SOCIAL WORKER II - CASE MANAGEMENT
Status: Full Time
Shift: 8a - 4:30p, Monday - Friday with rotating holidays
Master’s degree in Social Work required
GSW or provisional GSW required
Previous Social Work experience with an emphasis on discharge planning experience preferred
Utilization Review/Case Management experience helpful
Knowledge of Prospective Payment System, DRG’s, Peer Review Organizations, Medicaid, third-party payors, Community Resources
Knowledge of quality improvement methodologies preferred
Previous hospital experience strongly preferred.
Basic computer skills strongly preferred
1. Contributes to the development and implementation of a goal-directed, age-appropriate plan of care through an interdisciplinary team process that is prioritized and based on determined medical diagnosis, risk assessment, patient needs, and expected patient outcomes.
2. Comprehensively assesses and documents patients’ goals as well as their psychosocial, biophysical, environmental, economic/financial, and discharge planning needs.
3. If needed, procures services and resources, serving as an advocate for patients and families.
4. Communicates patient needs to appropriate professionals (i.e., RN Care Manager, clinical pharmacist, diabetes educator, dietician) and follows up.
5. Develops and documents a discharge plan through collaboration with the interdisciplinary team. Ensures that all activities to facilitate and coordinate the plan are being implemented and that the plan is continuously modified based on the patient’s changing needs.
6. Communicates with Care Managers, physician, patients, caregivers, and care team members to facilitate coordination of clinical activities and to enhance the effect of a seamless transition from one level of care to another across the continuum.
7. Seeks out information and resources and uses creative problem solving for complex discharge planning, quality of care, and utilization issues. Explores new resources when the opportunities for the patient are absent or in short supply.
8. Makes appropriate referrals related to discharge planning, continuum of care, abuse, neglect, and/or exploitation with all necessary information to other agencies/resources to ensure continuity of care and to develop and improve communication with all referral sources.

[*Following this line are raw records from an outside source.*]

(** C14. A PDEV is driven through the two phases in which it talks to its device: from new
    to in need of a key, when the certificates are fetched, and with the key to ready.
    The device answers through its mailbox.  If each answer is there at the first
    reading of the mailbox's status, driving the PDEV to the end of its phase succeeds
    after one turn for each request and at most two more: every request has been sent,
    and behind what the certificate buffer held it holds the responses that were to be
    cached, complete and in order.  If one answer comes later, the result is an error. *)
Theorem communicate_fetches_certificates fuel s st script later data target :
  talks st = true → driven s (mk_spdm st script false later) (4 * Z.of_nat (length data)) →
  buffers_ok (d_mem s) data →
  Forall served script → fits (data ++ cached script) → u8 target = next_state st →
  (length script + 1 < fuel)%nat →
  let run := val_host_dev_communicate fuel false true None target s in
  if forallb prompt script then
    ∃ s', run = Ok 0 s' ∧
        driven s' (mk_spdm (next_state st) [] false later) (4 * Z.of_nat (length (data ++ cached script))) ∧
        holds (d_mem s') cert (data ++ cached script)
  else ∃ s', run = Ok VAL_ERROR s'.
Proof.
  intros Htk Hd Hm Hs Hf Ht Hfuel. cbn zeta. pose proof (fits_app _ _ Hf) as Hfd.
  assert (final_data data (waits false None) script = data ++ cached script) as Ef
    by (unfold final_data, turn_data; cbn; by rewrite app_nil_r).
  destruct (quiet_turn s _ _ _ Hd Hm Hfd) as (s1 & E1 & D1 & M1 & _).
  set (s2 := set_d_mem (<[comm + ENTER_RESP_LEN := 0]> (d_mem s1)) s1).
  assert (driven s2 (mk_spdm st script false later) (4 * Z.of_nat (length data))) as D2 by by apply driven_set_mem.
  assert (memory_ok (d_mem s2) data None) as M2 by by apply memory_ok_resp_len.
  destruct (get_state_run s2 _ _ 0 D2) as (s3 & E3 & D3 & M3). rewrite <- M3 in M2.
  rewrite <- Ef in Hf |- *.
  assert (val_host_dev_communicate fuel false true None target s =
    communicate_loop fuel false None comm RMI_PDEV_ERROR (next_state st) st s3) as ->.
  { unfold val_host_dev_communicate. cbn [negb].
    rewrite (bind_step _ _ _ _ _ (get_pdev_run pd_comm s)), (dr_comm _ _ _ Hd), (bind_step _ _ _ _ _ E1).
    assert (comm ≠ 0) as Hne by lia. rewrite (bind_step _ _ _ _ _ (comm_store_run _ _ _ _ Hne)). fold s2.
    by rewrite (bind_step _ _ _ _ _ E3), Ht. }
  pose proof (loop_run fuel st later Htk s3 script false data None st D3 M2 Hs Hf) as HL. cbn zeta in HL.
  specialize (HL ltac:(done) ltac:(unfold turns_left; destruct script; cbn in *; lia)).
  destruct (forallb prompt script); [|done]. destruct HL as (s' & E & D & M). exists s'.
  split; [done|]. split; [done|]. apply M.
Qed.

End Fetch.

(** * A certificate in two responses *)

Definition demo_script : list item := [([1; 2], true); ([3], true)].

(** What follows with the key, of which nothing is cached. *)
Definition demo_later : list item := [([4], false)].

(** [n] bytes of zeros from [p]. *)
Definition zero_bytes (p n : Z) : gmap Z Z := gset_to_gmap 0 (list_to_set (seqZ p n)).

Definition demo_comm_memory : gmap Z Z :=
  <[0x1000 + ENTER_REQ_ADDR := 0x2000]> (<[0x1000 + ENTER_RESP_ADDR := 0x3000]> (zero_bytes 0x2000 0x20000)).

Definition demo_pdev_member (f : pdev_field) : Z :=
  match f with
  | pd_pdev => 0x100000 | pd_comm => 0x1000 | pd_bdf => 8 | pd_doe_cap_base => 0x100
  | pd_cert_chain => 0x10000 | _ => 0
  end.

Definition demo_pdev : val_host_pdev_ts := mk_pdev demo_pdev_member [].

Definition demo_bus : pcie mbox := mk_pcie mb_idle (Some (mk_info 1 demo_blocks)) None pal_vars_init.

Definition demo_da : da spdm mbox :=
  mk_da (mk_host (mk_spdm RMI_PDEV_NEW demo_script false demo_later) (mk_gs (val_host_mem_alloc_init (mk_alloc 0 0 0 0)) ∅ 0 0 0 []) demo_comm_memory
           realm_zero []) demo_bus demo_pdev [] 0 0 0.

Lemma zero_bytes_lookup p n a : p ≤ a < p + n → zero_bytes p n !! a = Some 0.
Proof.
  intros Ha. apply lookup_gset_to_gmap_Some. split; [|done]. apply elem_of_list_to_set, elem_of_seqZ. lia.
Qed.

#[local] Opaque zero_bytes.

Lemma zero_bytes_mapped p n q k : p ≤ q → q + k ≤ p + n → Mem.mapped (zero_bytes p n) q k.
Proof. intros Hq Hk i Hi. exists 0. apply zero_bytes_lookup. lia. Qed.

Lemma demo_mapped_buffer q k : 0x2000 ≤ q → q + k ≤ 0x22000 → Mem.mapped demo_comm_memory q k.
Proof.
  intros Hq Hk. unfold demo_comm_memory. do 2 apply MemFacts.mapped_insert. apply zero_bytes_mapped; lia.
Qed.

Lemma demo_buffers : buffers_ok 0x1000 0x2000 0x3000 0x10000 (d_mem demo_da) [].
Proof.
  split.
  - apply lookup_insert_eq.
  - unfold d_mem. cbn [demo_da d_host h_mem]. unfold demo_comm_memory.
    rewrite lookup_insert_ne by (unfold ENTER_REQ_ADDR, ENTER_RESP_ADDR; lia). apply lookup_insert_eq.
  - apply demo_mapped_buffer; lia.
  - apply demo_mapped_buffer; lia.
  - apply demo_mapped_buffer; unfold VAL_HOST_PDEV_CERT_LEN_MAX; lia.
  - intros k x Hk. discriminate Hk.
Qed.

Lemma demo_served : Forall (served (λ l, l) 1 (λ l, l)) demo_script.
Proof.
  assert (∀ r, r = ([1; 2], true) ∨ r = ([3], true) → served (λ l, l) 1 (λ l, l) r) as Hr;
    [|apply Forall_cons_2; [apply Hr; auto|]; apply Forall_cons_2; [apply Hr; auto|apply Forall_nil_2]].
  intros r [-> | ->]; (split; [repeat constructor; lia|]); (split; [cbn; lia|]);
    (split; [|split; [done|cbn; lia]]); exists (doe_header 1); (split; [done|]); (split; [cbn; lia|]);
    repeat constructor; lia.
Qed.

(** The device answers in time, or is late with the second certificate; and the key
    brings the PDEV to the next phase. *)
Lemma communicate_fetches_certificates_witness :
  let R := pdev_rmm 0x100000 0x1000 0x2000 1 in
  (∃ s' : da spdm mbox,
    @val_host_dev_communicate _ _ R (mbox_bus (λ l, l) (λ _, 0%nat) demo_blocks 8 0x100)
      4 false true None RMI_PDEV_NEEDS_KEY demo_da = Ok 0 s' ∧
    driven 8 0x100 demo_bus 0x100000 0x1000 0x10000 s' (mk_spdm RMI_PDEV_NEEDS_KEY [] false demo_later) 12 ∧
    holds (d_mem s') 0x10000 [1; 2; 3]) ∧
  (∃ s' : da spdm mbox,
    @val_host_dev_communicate _ _ R (mbox_bus (λ l, l) (λ f, if decide (length f = 3)%nat then 1%nat else 0%nat) demo_blocks 8 0x100)
      4 false true None RMI_PDEV_NEEDS_KEY demo_da = Ok VAL_ERROR s') ∧
  (@smc _ R (mk_spdm RMI_PDEV_NEEDS_KEY [] false demo_later) ∅ (mk_smc RMI_PDEV_SET_PUBKEY 0x100000 0x5000 0 0 0 0 0 0 0 0)).1.1 =
    mk_spdm RMI_PDEV_HAS_KEY demo_later false [].
Proof.
  intros R.
  pose proof (λ delay, communicate_fetches_certificates (λ l, l) delay demo_blocks 8 0x100 demo_bus 0x100000 0x1000 0x2000 0x3000
    0x10000 1 (λ l, l) demo_info_wf eq_refl ltac:(apply (demo_mapped 1 0); lia) ltac:(lia) ltac:(lia)
    ltac:(lia) ltac:(lia) ltac:(unfold VAL_HOST_PDEV_CERT_LEN_MAX; lia) ltac:(unfold apart; lia)
    ltac:(unfold apart; lia) ltac:(unfold apart, VAL_HOST_PDEV_CERT_LEN_MAX; lia) ltac:(unfold apart; lia)
    ltac:(unfold apart, VAL_HOST_PDEV_CERT_LEN_MAX; lia) ltac:(unfold apart, VAL_HOST_PDEV_CERT_LEN_MAX; lia)
    4 demo_da RMI_PDEV_NEW demo_script demo_later [] RMI_PDEV_NEEDS_KEY eq_refl ltac:(by split) demo_buffers demo_served
    ltac:(cbn; unfold fits, VAL_HOST_PDEV_CERT_LEN_MAX; cbn; lia) eq_refl ltac:(cbn; lia)) as HC.
  split; [exact (HC (λ _, 0%nat))|]. split; [|reflexivity].
  exact (HC (λ f, if decide (length f = 3)%nat then 1%nat else 0%nat)).
Defined.

(** The first chunk of that certificate, cached from the buffer of the response. *)
Lemma object_cache_is_log_witness :
  let B := mbox_bus (λ l, l) (λ _, 0%nat) demo_blocks 8 0x100 in
  let R := pdev_rmm 0x100000 0x1000 0x2000 1 in
  ∃ m', let s' := cached_state pd_cert_chain_len 2 m' demo_da in
    val_host_dev_cache_dev_object None 0x3000 RMI_DEV_CERTIFICATE 8 2 demo_da = Ok 0 s' ∧
    caches pd_cert_chain pd_cert_chain_len [0; 0] s' ∧ only 0x10000 2 (d_mem demo_da) m'.
Proof.
  intros B R. apply (object_cache_is_log RMI_DEV_CERTIFICATE pd_cert_chain pd_cert_chain_len
    VAL_HOST_PDEV_CERT_LEN_MAX 0x3000 8 [] [0; 0] demo_da).
  - reflexivity.
  - split; [|done]. intros k b Hk. discriminate Hk.
  - cbn. lia.
  - cbn. unfold VAL_HOST_PDEV_CERT_LEN_MAX. lia.
  - apply demo_mapped_buffer; cbn; unfold VAL_HOST_PDEV_CERT_LEN_MAX; lia.
  - lia.
  - cbn. unfold GRANULE_SIZE. lia.
  - lia.
  - lia.
  - assert (∀ a, 0x3008 ≤ a < 0x3010 → d_mem demo_da !! a = Some 0) as Ha.
    { intros a Ha. unfold d_mem. cbn [demo_da d_host h_mem]. unfold demo_comm_memory.
      rewrite !lookup_insert_ne by (unfold ENTER_REQ_ADDR, ENTER_RESP_ADDR; lia).
      apply zero_bytes_lookup. lia. }
    intros [|[|k]] b Hk; cbn in Hk; simplify_eq; apply Ha; lia.
  - cbn. unfold apart, VAL_HOST_PDEV_CERT_LEN_MAX. lia.
  - cbn. unfold VAL_HOST_PDEV_CERT_LEN_MAX. lia.
Defined.

(** * Teardown of a VDEV that the RMM does not unlock *)

Section Teardown.
Context {W P : Type} `{RMM W} `{MmioBus P}.
Implicit Types s : da W P.

(** [command s args r s']: in [s] the RMM answers the command [args] with [r]. *)
Definition command s (args r : val_smc_param_ts) s' : Prop :=
  ∃ w m, smc (h_world (d_host s)) (h_mem (d_host s)) args = (w, m, r) ∧
         s' = set_d_host (mk_host w (h_gs (d_host s)) m (h_realm (d_host s))
                (h_log (d_host s) ++ [(args, h_mem (d_host s))])) s.

Definition get_state_args (vdev : Z) : val_smc_param_ts := mk_smc RMI_VDEV_GET_STATE vdev 0 0 0 0 0 0 0 0 0.
Definition unlock_args (rd pdev vdev : Z) : val_smc_param_ts :=
  mk_smc RMI_VDEV_UNLOCK rd pdev vdev 0 0 0 0 0 0 0.

Lemma command_run s a0 a1 a2 a3 a4 a5 a6 a7 a8 a9 a10 r s' :
  command s (mk_smc a0 a1 a2 a3 a4 a5 a6 a7 a8 a9 a10) r s' →
  da_host (val_smc_call a0 a1 a2 a3 a4 a5 a6 a7 a8 a9 a10) s = Ok r s' ∧
  d_vdevs s' = d_vdevs s ∧ h_realm (d_host s') = h_realm (d_host s) ∧
  map fst (h_log (d_host s')) = map fst (h_log (d_host s)) ++ [mk_smc a0 a1 a2 a3 a4 a5 a6 a7 a8 a9 a10].
Proof.
  intros (w & m & E & ->). unfold da_host, zoom, val_smc_call. rewrite E. cbn. by rewrite map_app.
Qed.

Lemma get_vdev_run i f d s : d_vdevs s !! i = Some d → get_vdev i f s = Ok (d f) s.
Proof. intros E. unfold get_vdev, bind, gets. by rewrite E. Qed.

9. Follows up with high-risk patients following discharge whenever feasible.
10. When indicated, provides supportive counseling concerning issues of stress, chronic illness, grief and loss.
11. Confirms doctor’s treatment plan and intended goals with patient and caregiver.
12. Confers with health team members to identify patients in need of intensive post-acute services.
13. Confirms probable post-acute needs through supplemental patient assessments.
14. Collaborates with the physician, RN Care Manager, patient, caregivers and other team members to develop a transition plan appropriate to the patient’s needs and financial capabilities.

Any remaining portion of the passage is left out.